"He really did start off at the bottom of the ladder," said his daughter, Betsy Wilcox.
Wyman was in his early 40s when he took the top job at SuperValu and led the Minnesota-based grocery retailer and distributor when it was first listed on the New York Stock Exchange in 1967, his children said. He served on the boards of a variety of companies, including Green Giant and First National Bank of Minneapolis, and became chairman of SuperValu's executive committee after taking an early retirement around 1970, they said.
Despite an impressive corporate resume and the hard work he put in to lengthen it, Wyman was a loving father who retired so he could spend more time with his family, his children said.
"Particularly for somebody in need, he was right there," said his son Jim Wyman. Once, when Jim was fresh out of college in the late '70s and living the "lonely existence" of a traveling salesman in South Dakota, Wyman drove out from Minnesota and spent a few days cheering him up on the road.
And during his mother's years-long journey with Alzheimer's disease, he flew out to visit her at least once a month in the California nursing home where she lived.
Wyman battled the same disease in turn. He died on Dec. 19 at age 88, surrounded by his family at the home near Lake Minnetonka where he had moved in 1953.

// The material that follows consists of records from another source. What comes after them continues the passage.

(** ** Updates of other tables *)
Lemma I_tables d h db db' :
  Db.tasks db' = Db.tasks db -> Db.workers db' = Db.workers db ->
  Db.executions db' = Db.executions db -> Db.reservations db' = Db.reservations db ->
  Db.links db' = Db.links db -> Db.quotas db' = Db.quotas db ->
  Db.quota_states db' = Db.quota_states db -> Db.events db' = Db.events db ->
  Db.logs db' = Db.logs db -> I d h db -> I d h db'.
Proof.
  intros T W E R L Q S V G []. constructor; rewrite ?T, ?W, ?E, ?R, ?L, ?Q, ?S, ?V, ?G; done.
Qed.

Lemma outbox_I d h db f : I d h db -> I d h (db <| Db.outbox ::= f |>).
Proof. by apply I_tables. Qed.
Lemma plans_I d h db f : I d h db -> I d h (db <| Db.plans ::= f |>).
Proof. by apply I_tables. Qed.
Lemma attempts_I d h db f : I d h db -> I d h (db <| Db.attempts ::= f |>).
Proof. by apply I_tables. Qed.
Lemma ledger_I d h db f : I d h db -> I d h (db <| Db.ledger ::= f |>).
Proof. by apply I_tables. Qed.
Lemma dependencies_I d h db f : I d h db -> I d h (db <| Db.dependencies ::= f |>).
Proof. by apply I_tables. Qed.
Lemma job_groups_I d h db f : I d h db -> I d h (db <| Db.job_groups ::= f |>).
Proof. by apply I_tables. Qed.
Lemma devices_I d h db f : I d h db -> I d h (db <| Db.gpu_devices ::= f |>).
Proof. by apply I_tables. Qed.

Lemma execution_I d h db e :
  I d h db -> I d h (db <| Db.executions ::= <[TaskExecution.id e := e]> |>).
Proof.
  intros [[Kt Kw Ke Kr] Hq [P1 P2 P3 P4 P5 P6] Hw Hl He Hc]. constructor; fields; try done.
  - constructor; try done. intros j x [[-> ->]|[? ?]]%lookup_insert_cases; eauto.
  - constructor; try done. intros k r Hr. apply lookup_insert_is_Some'. right. eauto.
Qed.

(** ** Quota operations *)
Lemma moved_I d h db p f q s db' u :
  I d h db -> moved p f db q s db' -> (forall v, f v = Usage.add v u) -> I (shift d p u) h db'.
Proof.
  intros [Hk [Q1 Q2 Q3] Hp Hw Hl He Hc] (s0 & Hq & Hs & Hwf & Hu & _ & ->) Hf.
  unfold set_state. constructor; fields; try done. constructor.
  - intros p' s' [[-> ->]|[Hne Hs']]%lookup_insert_cases.
    + split; [done|]. destruct (Q1 p s0 Hs) as [_ Hu0]. rewrite Hu, Hf, Hu0.
      unfold shift. rewrite eqb_same. apply Usage.ext; cbn; lia.
    + unfold shift. assert ((p' == p) = false) as -> by by rewrite eqb_false. auto.
  - intros i t Ht. apply lookup_insert_is_Some'. right. eauto.
  - intros p' [s' [[-> ->]|[Hne Hs']]%lookup_insert_cases]; eauto.
Qed.

Lemma get_locked_I d h db p r db' :
  I d h db -> get_locked p db = (inr r, db') -> I d h db'.
Proof.
  intros HI H. destruct r as [q s]. apply get_locked_ok in H as (s0 & Hq & Hs & Hwf & Hu & Hc & ->).
  apply (I_ext (shift d p zero_usage)).
  - intros p'. unfold shift. destruct (_ == _); [|done]. apply Usage.ext; cbn; lia.
  - eapply (moved_I d h db p (fun u => u)); [done| |].
    + exists s0. done.
    + intros v. apply Usage.ext; cbn; lia.
Qed.

Lemma admit_I d h db p s db' :
  I d h db -> admit_queued p db = (inr s, db') -> I (shift d p (queued_delta 1)) h db'.
Proof.
  intros HI (q & Hm & _)%admit_queued_ok. eapply moved_I; [done|done|].
  intros v. apply Usage.ext; cbn; lia.
Qed.

Lemma release_queued_I d h db p s db' :
  I d h db -> release_queued p db = (inr s, db') -> I (shift d p (queued_delta (-1))) h db'.
Proof.
  intros HI (q & Hm)%release_queued_ok. eapply moved_I; [done|done|].
  intros v. apply Usage.ext; cbn; lia.
Qed.

(** The negation of a usage. *)
Definition minus (u : Usage.t) : Usage.t := Usage.sub zero_usage u.

Lemma reserve_I d h db p cpu mem gpu cost v s db' :
  I d h db -> reserve_execution p cpu mem gpu cost v db = (inr s, db') ->
  I (shift d p (Usage.sub (one_running cpu mem gpu v) one_queued)) h db'.
Proof.
  intros HI (q & Hm & _)%reserve_execution_ok. eapply moved_I; [done|done|].
  intros u. apply Usage.ext; cbn; lia.
Qed.

Lemma release_I d h db p cpu mem gpu rc sc date v s db' :
  I d h db -> release p cpu mem gpu rc sc date v db = (inr s, db') ->
  I (shift d p (minus (one_running cpu mem gpu v))) h db'.
Proof.
  intros HI (q & Hm)%release_ok. eapply moved_I; [done|done|].
  intros u. apply Usage.ext; cbn; lia.
Qed.

(** Quota operations change one row of one table. *)
Lemma moved_tasks p f db q s db' : moved p f db q s db' -> Db.tasks db' = Db.tasks db.
Proof. intros (? & _ & _ & _ & _ & _ & ->). done. Qed.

Wyman was born in 1920 and grew up in Minneapolis. He attended the Blake School and Yale, where he majored in English and played hockey. He graduated in 1942 and went straight to officer training for the Navy, then served on a destroyer escort in the North Atlantic.
When the war ended, he chose Minneapolis over New York and worked in the circulation and advertising departments of the Star Journal before taking a job with the grocery giant and rising through the company's ranks.
Wyman married his wife, Elizabeth Winston, in 1950 after a whirlwind romance that was cemented when he proposed after just two dates, his children said. "I've never understood it," his daughter said, but the Wymans were a happy and stable couple. Elizabeth, called Betts, died five years ago, after 53 years of marriage.
The morning after Wyman asked Betts to marry him, he went to lunch with her father, Wilcox said. Wyman showed up at the Twin Cities hotel where they had agreed to meet with a briefcase stuffed with his own medical and financial records -- proof of his suitability as a husband. His future father-in-law took one look at the briefcase and said, "Put all that away."
Wyman is survived by his three children, Jim, Betsy and Steven, and three grandchildren. Private family services will be held.